*The task*. Working from the records below, repeat exactly the lines starting at the line that contains "a word comes" and ending at the line that contains "- intros w1 w2 w3.", inclusive.

**** Excerpted data ****

Lemma str_ltb_cons x a y b :
  str_ltb (x :: a) (y :: b) = true ↔
  (x < y)%N ∨ (x = y ∧ str_ltb a b = true).
Proof.
  cbn. rewrite orb_true_iff, andb_true_iff, N.ltb_lt, N.eqb_eq. done.
Qed.

Lemma str_ltb_trans a b c :
  str_ltb a b = true → str_ltb b c = true → str_ltb a c = true.
Proof.
  revert b c. induction a as [|x a IH]; intros [|y b] [|z c]; try done.
  rewrite !str_ltb_cons. intros [?|[-> ?]] [?|[-> ?]]; eauto with lia.
Qed.

Lemma str_ltb_trichotomy a b :
  str_ltb a b = true ∨ a = b ∨ str_ltb b a = true.
Proof.
  revert b. induction a as [|x a IH]; intros [|y b]; auto.
  rewrite !str_ltb_cons.
  destruct (N.lt_trichotomy x y) as [?|[->|?]]; auto.
  destruct (IH b) as [?|[->|?]]; auto.
Qed.

Lemma key_ltb_spec a1 b1 c1 a2 b2 c2 :
  key_ltb (a1, b1, c1) (a2, b2, c2) = true ↔
  a1 < a2 ∨ (a1 = a2 ∧ (b1 < b2 ∨ (b1 = b2 ∧ str_ltb c1 c2 = true))).
Proof.
  cbn. rewrite !orb_true_iff, !andb_true_iff, !orb_true_iff, !andb_true_iff,
    !Z.ltb_lt, !Z.eqb_eq. done.
Qed.

Lemma key_ltb_irrefl k : key_ltb k k = false.
Proof.
  destruct k as [[a b] c]. apply not_true_is_false.
  rewrite key_ltb_spec, str_ltb_irrefl. intros [?|[_ [?|[_ ?]]]]; done || lia.
Qed.

Lemma key_ltb_trans k1 k2 k3 :
  key_ltb k1 k2 = true → key_ltb k2 k3 = true → key_ltb k1 k3 = true.
Proof.
  destruct k1 as [[a1 b1] c1], k2 as [[a2 b2] c2], k3 as [[a3 b3] c3].
  rewrite !key_ltb_spec.
  intros [?|[-> [?|[-> ?]]]] [?|[-> [?|[-> ?]]]]; eauto 6 using str_ltb_trans with lia.
Qed.

Lemma key_ltb_trichotomy k1 k2 :
  key_ltb k1 k2 = true ∨ k1 = k2 ∨ key_ltb k2 k1 = true.
Proof.
  destruct k1 as [[a1 b1] c1], k2 as [[a2 b2] c2]. rewrite !key_ltb_spec.
  destruct (Z.lt_trichotomy a1 a2) as [?|[->|?]]; auto.
  destruct (Z.lt_trichotomy b1 b2) as [?|[->|?]]; auto 6.
  destruct (str_ltb_trichotomy c1 c2) as [?|[->|?]]; auto 8.
Qed.

Lemma key_ltb_asym k1 k2 : key_ltb k1 k2 = true → key_ltb k2 k1 = false.
Proof.
  intros H. apply not_true_is_false. intros H'.
  pose proof (key_ltb_trans _ _ _ H H') as Hk.
  by rewrite key_ltb_irrefl in Hk.
Qed.

Lemma key_inj ecdict w1 w2 : key ecdict w1 = key ecdict w2 → w1 = w2.
Proof.
  unfold key. destruct (rank_of w1 ecdict), (rank_of w2 ecdict); congruence.
Qed.

(** The comparison of the keys is the order of the specification. *)
Lemma key_ltb_spec_before ecdict w1 w2 :
  key_ltb (key ecdict w1) (key ecdict w2) = true ↔ spec_before ecdict w1 w2.
Proof.
  unfold key, spec_before.
  destruct (rank_of w1 ecdict) as [r1|], (rank_of w2 ecdict) as [r2|];
    rewrite key_ltb_spec; intuition lia.
Qed.

#[global] Instance rank_le_total ecdict : Total (rank_le ecdict).
Proof.
  intros w1 w2. unfold rank_le.
  destruct (key_ltb (key ecdict w2) (key ecdict w1)) eqn:H; [|by left].
  right. by apply key_ltb_asym.
Qed.

#[global] Instance rank_le_trans ecdict : Transitive (rank_le ecdict).
Proof.
  intros w1 w2 w3. unfold rank_le. intros H12 H23.
  apply not_true_is_false. intros H31.
  destruct (key_ltb_trichotomy (key ecdict w1) (key ecdict w2))
    as [H|[H|H]]; [|congruence..].
  pose proof (key_ltb_trans _ _ _ H31 H). congruence.
Qed.

Lemma StronglySorted_lookup_lt {A} (R : relation A) l i j x y :
  StronglySorted R l → l !! i = Some x → l !! j = Some y → (i < j)%nat →
  R x y.
Proof.
  intros Hs. revert i j. induction Hs as [|a l Hs IH Hall]; intros i j Hi Hj Hij.
  - done.
  - destruct j as [|j]; [lia|]. cbn in Hj.
    destruct i as [|i]; cbn in Hi.
    + injection Hi as ->. rewrite Forall_forall in Hall.
      apply Hall. by eapply list_elem_of_lookup_2.
    + apply (IH i j); [done..|lia].
Qed.

Section sort_words_by_rank_facts.
Context (words : list pystr) (ecdict : gmap pystr ECDictWord).

Lemma sort_words_by_rank_perm :
  sort_words_by_rank words ecdict ≡ₚ elements (list_to_set words : gset pystr).
Proof. apply merge_sort_Permutation. Qed.

Lemma sort_words_by_rank_NoDup : NoDup (sort_words_by_rank words ecdict).
Proof. rewrite sort_words_by_rank_perm. apply NoDup_elements. Qed.

Lemma elem_of_sort_words_by_rank w :
  w ∈ sort_words_by_rank words ecdict ↔ w ∈ words.
Proof.
  rewrite sort_words_by_rank_perm, elem_of_elements. apply elem_of_list_to_set.
Qed.

Lemma sort_words_by_rank_sorted :
  StronglySorted (rank_le ecdict) (sort_words_by_rank words ecdict).
Proof. apply StronglySorted_merge_sort; apply _. Qed.

(** Positions in the output follow the order of the specification. *)
Lemma sort_words_by_rank_positions i j w1 w2 :
  sort_words_by_rank words ecdict !! i = Some w1 →
  sort_words_by_rank words ecdict !! j = Some w2 →
  (i < j)%nat ↔ spec_before ecdict w1 w2.
Proof.
  intros Hi Hj. rewrite <- key_ltb_spec_before. split.
  - intros Hij.
    pose proof (StronglySorted_lookup_lt _ _ _ _ _ _
                  sort_words_by_rank_sorted Hi Hj Hij) as Hle.
    unfold rank_le in Hle.
    destruct (key_ltb_trichotomy (key ecdict w1) (key ecdict w2))
      as [H|[H|H]]; [done| |congruence].
    apply key_inj in H. subst w2.
    pose proof (NoDup_lookup _ _ _ _ sort_words_by_rank_NoDup Hi Hj). lia.
  - intros Hlt.
    destruct (Nat.lt_trichotomy i j) as [?|[->|Hji]]; [done|..].
    + assert (w1 = w2) as -> by congruence.
      by rewrite key_ltb_irrefl in Hlt.
    + pose proof (StronglySorted_lookup_lt _ _ _ _ _ _
                    sort_words_by_rank_sorted Hj Hi Hji) as Hle.
      unfold rank_le in Hle. congruence.
Qed.

End sort_words_by_rank_facts.

#[global] Instance rank_le_antisymm ecdict : AntiSymm (=) (rank_le ecdict).
Proof.
  intros w1 w2. unfold rank_le. intros H12 H21.
  destruct (key_ltb_trichotomy (key ecdict w1) (key ecdict w2))
    as [H|[H|H]]; [congruence| |congruence].
  by apply key_inj in H.
Qed.

Lemma spec_before_position (words : list pystr)
    (ecdict : gmap pystr ECDictWord) w1 w2 :
  w1 ∈ words → w2 ∈ words → spec_before ecdict w1 w2 →
  ∃ i j, sort_words_by_rank words ecdict !! i = Some w1
         ∧ sort_words_by_rank words ecdict !! j = Some w2 ∧ (i < j)%nat.
Proof.
  intros H1 H2 Hb.
  apply elem_of_sort_words_by_rank with (ecdict := ecdict) in H1, H2.
  apply list_elem_of_lookup in H1 as [i Hi], H2 as [j Hj].
  exists i, j. split_and!; [done..|].
  by apply (sort_words_by_rank_positions words ecdict i j w1 w2).
Qed.

(** C4.  The output of the tier ordering holds the words of the batch, each
    once, in the order of the specification, which is a strict total order:
    a word comes before another exactly when it has a known rank and the
    other has none, or both have ranks and its rank is lower (lexical order
    on equal ranks), or neither has a rank and it is lexically smaller.  In
    particular a word of rank r1 comes strictly before a word of rank
    r2 > r1.  The output does not depend on the order in which the set of
    words is walked. *)
Theorem sort_words_by_rank_total_order (words : list pystr)
    (ecdict : gmap pystr ECDictWord) :
  let sorted := sort_words_by_rank words ecdict in
  NoDup sorted ∧
  (∀ w, w ∈ sorted ↔ w ∈ words) ∧
  (∀ w, ¬ spec_before ecdict w w) ∧
  (∀ w1 w2 w3, spec_before ecdict w1 w2 → spec_before ecdict w2 w3 →
               spec_before ecdict w1 w3) ∧
  (∀ w1 w2, w1 ≠ w2 → spec_before ecdict w1 w2 ∨ spec_before ecdict w2 w1) ∧
  (∀ i j w1 w2, sorted !! i = Some w1 → sorted !! j = Some w2 →
                ((i < j)%nat ↔ spec_before ecdict w1 w2)) ∧
  (∀ w1 w2 r1, w1 ∈ words → w2 ∈ words →
     rank_of w1 ecdict = Some r1 → rank_of w2 ecdict = None →
     ∃ i j, sorted !! i = Some w1 ∧ sorted !! j = Some w2 ∧ (i < j)%nat) ∧
  (∀ w1 w2 r1 r2, w1 ∈ words → w2 ∈ words →
     rank_of w1 ecdict = Some r1 → rank_of w2 ecdict = Some r2 → r1 < r2 →
     ∃ i j, sorted !! i = Some w1 ∧ sorted !! j = Some w2 ∧ (i < j)%nat) ∧
  (∀ walk, walk ≡ₚ elements (list_to_set words : gset pystr) →
           merge_sort (rank_le ecdict) walk = sorted).
Proof.
  cbn zeta. split_and!.
  - apply sort_words_by_rank_NoDup.
  - apply elem_of_sort_words_by_rank.
  - intros w. rewrite <- key_ltb_spec_before, key_ltb_irrefl. done.
  - intros w1 w2 w3. rewrite <- !key_ltb_spec_before. apply key_ltb_trans.
  - intros w1 w2 Hne. rewrite <- !key_ltb_spec_before.
    destruct (key_ltb_trichotomy (key ecdict w1) (key ecdict w2))
      as [H|[H|H]]; auto.
    by apply key_inj in H.
  - apply sort_words_by_rank_positions.
  - intros w1 w2 r1 H1 H2 Hr1 Hr2. apply spec_before_position; [done..|].
    unfold spec_before. by rewrite Hr1, Hr2.
  - intros w1 w2 r1 r2 H1 H2 Hr1 Hr2 Hlt. apply spec_before_position; [done..|].
    unfold spec_before. rewrite Hr1, Hr2. by left.
  - intros walk Hwalk. apply (StronglySorted_unique (rank_le ecdict)).
    + apply StronglySorted_merge_sort; apply _.
    + apply sort_words_by_rank_sorted.
    + rewrite merge_sort_Permutation, Hwalk.
      symmetry. apply sort_words_by_rank_perm.
Qed.

(** Of two ranked words of a batch, the one of lower rank is first, whatever
    the order they are given in. *)
Lemma sort_words_by_rank_total_order_witness :
  ∃ i j,
    sort_words_by_rank [py "zephyr"; py "abate"; py "cat"]
      (<[py "cat" := mkECDictWord [] [] (Some 17) ∅ []]> ex_ecdict) !! i
    = Some (py "cat")
    ∧ sort_words_by_rank [py "zephyr"; py "abate"; py "cat"]
        (<[py "cat" := mkECDictWord [] [] (Some 17) ∅ []]> ex_ecdict) !! j
      = Some (py "abate")
    ∧ (i < j)%nat.
Proof.
  destruct (sort_words_by_rank_total_order
              [py "zephyr"; py "abate"; py "cat"]
              (<[py "cat" := mkECDictWord [] [] (Some 17) ∅ []]> ex_ecdict))
    as (_ & _ & _ & _ & _ & _ & _ & H & _).
  apply (H (py "cat") (py "abate") 17 4200).
  - set_solver.
  - set_solver.
  - reflexivity.
  - reflexivity.
  - lia.
Defined.

(** ** Identifiers *)

Lemma digit_of_char d : 0 ≤ d < 10 → digit_of (Z.to_N (48 + d)) = Some d.
Proof.
  intros Hd.
  assert (d = 0 ∨ d = 1 ∨ d = 2 ∨ d = 3 ∨ d = 4 ∨ d = 5 ∨ d = 6 ∨ d = 7
          ∨ d = 8 ∨ d = 9) as H by lia.
  repeat destruct H as [->|H]; try reflexivity. by subst.
Qed.

Lemma int_of_digits_snoc ds d : int_of_digits (ds ++ [d]) = 10 * int_of_digits ds + d.
Proof. unfold int_of_digits. by rewrite foldl_app. Qed.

****

*Response to this exercise*.
    a word comes before another exactly when it has a known rank and the
    other has none, or both have ranks and its rank is lower (lexical order
    on equal ranks), or neither has a rank and it is lexically smaller.  In
    particular a word of rank r1 comes strictly before a word of rank
    r2 > r1.  The output does not depend on the order in which the set of
    words is walked. *)
Theorem sort_words_by_rank_total_order (words : list pystr)
    (ecdict : gmap pystr ECDictWord) :
  let sorted := sort_words_by_rank words ecdict in
  NoDup sorted ∧
  (∀ w, w ∈ sorted ↔ w ∈ words) ∧
  (∀ w, ¬ spec_before ecdict w w) ∧
  (∀ w1 w2 w3, spec_before ecdict w1 w2 → spec_before ecdict w2 w3 →
               spec_before ecdict w1 w3) ∧
  (∀ w1 w2, w1 ≠ w2 → spec_before ecdict w1 w2 ∨ spec_before ecdict w2 w1) ∧
  (∀ i j w1 w2, sorted !! i = Some w1 → sorted !! j = Some w2 →
                ((i < j)%nat ↔ spec_before ecdict w1 w2)) ∧
  (∀ w1 w2 r1, w1 ∈ words → w2 ∈ words →
     rank_of w1 ecdict = Some r1 → rank_of w2 ecdict = None →
     ∃ i j, sorted !! i = Some w1 ∧ sorted !! j = Some w2 ∧ (i < j)%nat) ∧
  (∀ w1 w2 r1 r2, w1 ∈ words → w2 ∈ words →
     rank_of w1 ecdict = Some r1 → rank_of w2 ecdict = Some r2 → r1 < r2 →
     ∃ i j, sorted !! i = Some w1 ∧ sorted !! j = Some w2 ∧ (i < j)%nat) ∧
  (∀ walk, walk ≡ₚ elements (list_to_set words : gset pystr) →
           merge_sort (rank_le ecdict) walk = sorted).
Proof.
  cbn zeta. split_and!.
  - apply sort_words_by_rank_NoDup.
  - apply elem_of_sort_words_by_rank.
  - intros w. rewrite <- key_ltb_spec_before, key_ltb_irrefl. done.
  - intros w1 w2 w3. rewrite <- !key_ltb_spec_before. apply key_ltb_trans.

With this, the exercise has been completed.